### Exercise requirements:
Return only the line that contains "Lemma score_effects self" and each line after it, through the last line of the data below, copied exactly.

### Information provided:

Lemma scatter_lookup_true {A B} (f : A → B) (mask : list bool) :
  ∀ (dst : list B) (arr : list A) i a d,
  mask !! i = Some true → arr !! i = Some a → dst !! i = Some d →
  scatter mask dst (map f (mask_select mask arr)) !! i = Some (f a).
Proof.
  induction mask as [|m mask IH]; intros [|d0 dst] [|a0 arr] [|i] a d Hm Ha Hd;
    simpl in *; try done.
  - injection Hm as ->. injection Ha as ->. done.
  - destruct m; simpl; by eapply IH.
Qed.

Lemma mask_select_nonempty {A} (mask : list bool) : ∀ (arr : list A) i a,
  mask !! i = Some true → arr !! i = Some a → mask_select mask arr ≠ [].
Proof.
  induction mask as [|m mask IH]; intros [|a0 arr] [|i] a Hm Ha;
    simpl in *; try done.
  - injection Hm as ->. done.
  - destruct m; [done|]. by eapply IH.
Qed.
(** X9: the three writing requests keep the file one the service writes:
    if every stored value is the dump of a record the model accepts under
    its id, the same holds after POST /create, PUT /edit and DELETE, whatever
    the request and whether it succeeds or fails. *)
Theorem service_written_preserved (w : World) (pateint_id : string) (body : Obj) :
  service_written (file w) ->
  service_written (file (snd (POST_create body w))) /\
  service_written (file (snd (PUT_edit pateint_id body w))) /\
  service_written (file (snd (delete_pateint pateint_id w))).
Proof.
  intro Hw. split; [|split].
  - unfold POST_create.
    destruct (Pateint_validate body) as [p|e] eqn:Ev; [|exact Hw].
    rewrite create_pateint_eq.
    destruct (dict_contains (id p) (file w)); [exact Hw|].
    destruct (Pateint_model_dump_exclude_id p) as [d|e] eqn:Ed; [|exact Hw].
    cbn [snd saved file]. apply Forall_dict_set; [exact Hw|].
    apply (written_for_dump p body d Ev Ed).
  - unfold PUT_edit.
    destruct (PateintUpdate_validate body) as [u|e]; [|exact Hw].
    rewrite update_pateint_eq.
    destruct (dict_get pateint_id (file w)) as [existing|]; [|exact Hw].
    destruct (MergePartial existing u pateint_id) as [p|e] eqn:Em; [|exact Hw].
    destruct (Pateint_model_dump_exclude_id p) as [d|e] eqn:Ed; [|exact Hw].
    cbn [snd saved file]. apply Forall_dict_set; [exact Hw|].
    pose proof (written_for_dump _ _ _ Em Ed) as H.
    now rewrite (validated_id _ _ _ Em) in H.
  - rewrite delete_pateint_eq.
    destruct (dict_contains pateint_id (file w)); [|exact Hw].
    cbn [snd saved file]. now apply Forall_dict_del.
Qed.
(** A call of the operation leaves the module global and the object counter
    alone, and makes exactly the calls of [call_events]. *)
Lemma score_trace self audio sample_rate s :
  let s' := snd (score host self audio sample_rate s) in
  next_id s' = next_id s /\ dnsmos_wrapper s' = dnsmos_wrapper s
  /\ trace s' = trace s ++ call_events host self s audio sample_rate.
Proof.
  intros s'.
  subst s'. rewrite score_eq. unfold try_except, call_events, reaches_delegation.
  destruct (decoded s audio sample_rate) as [[data sr] |] eqn:Hdec.
  - rewrite (body_decoded self audio sample_rate s data sr Hdec).
    pose proof (stages_effects self data sr s) as Heff. simpl in Heff.
    destruct (stages host self data sr s) as [[r | e] s1]; simpl in *;
      destruct Heff as (Hid & Hw & Htr); rewrite Htr;
      repeat split; try assumption;
      destruct (normal_form host data sr) as [normal |]; try reflexivity;
      destruct (mktemp host (fs s)) as [tmp |]; try reflexivity;
      destruct (write_error host tmp normal 16000); reflexivity.
  - rewrite app_nil_r.
    destruct audio as [audio_path | audio_array]; [| discriminate].
    simpl in *. unfold bind, sf_read.
    destruct (fs s !! audio_path) as [[d r |] |]; [discriminate | |];
      simpl; repeat split; reflexivity.
Qed.

Lemma score_effects self audio sample_rate s :
  let s' := snd (score host self audio sample_rate s) in
  next_id s' = next_id s /\ dnsmos_wrapper s' = dnsmos_wrapper s
  /\ since s s' = call_events host self s audio sample_rate.
Proof.
  destruct (score_trace self audio sample_rate s) as (Hid & Hw & Htr).
  repeat split; try assumption. apply since_app. exact Htr.
Qed.

(** *** Reading the calls of one invocation *)

Lemma constructions_call_events self s audio sample_rate :
  constructions (call_events host self s audio sample_rate) = [].
Proof.
  unfold constructions, call_events, normalize_events. rewrite omap_app.
  destruct (decoded s audio sample_rate) as [[data sr] |];
    destruct (reaches_delegation host s audio sample_rate) as [[tmp normal] |];
    try destruct (bool_decide (sr ≠ 16000)); reflexivity.
Qed.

### Solution:
Lemma score_effects self audio sample_rate s :
  let s' := snd (score host self audio sample_rate s) in
  next_id s' = next_id s /\ dnsmos_wrapper s' = dnsmos_wrapper s
  /\ since s s' = call_events host self s audio sample_rate.
Proof.
  destruct (score_trace self audio sample_rate s) as (Hid & Hw & Htr).
  repeat split; try assumption. apply since_app. exact Htr.
Qed.

(** *** Reading the calls of one invocation *)

Lemma constructions_call_events self s audio sample_rate :
  constructions (call_events host self s audio sample_rate) = [].
Proof.
  unfold constructions, call_events, normalize_events. rewrite omap_app.
  destruct (decoded s audio sample_rate) as [[data sr] |];
    destruct (reaches_delegation host s audio sample_rate) as [[tmp normal] |];
    try destruct (bool_decide (sr ≠ 16000)); reflexivity.
Qed.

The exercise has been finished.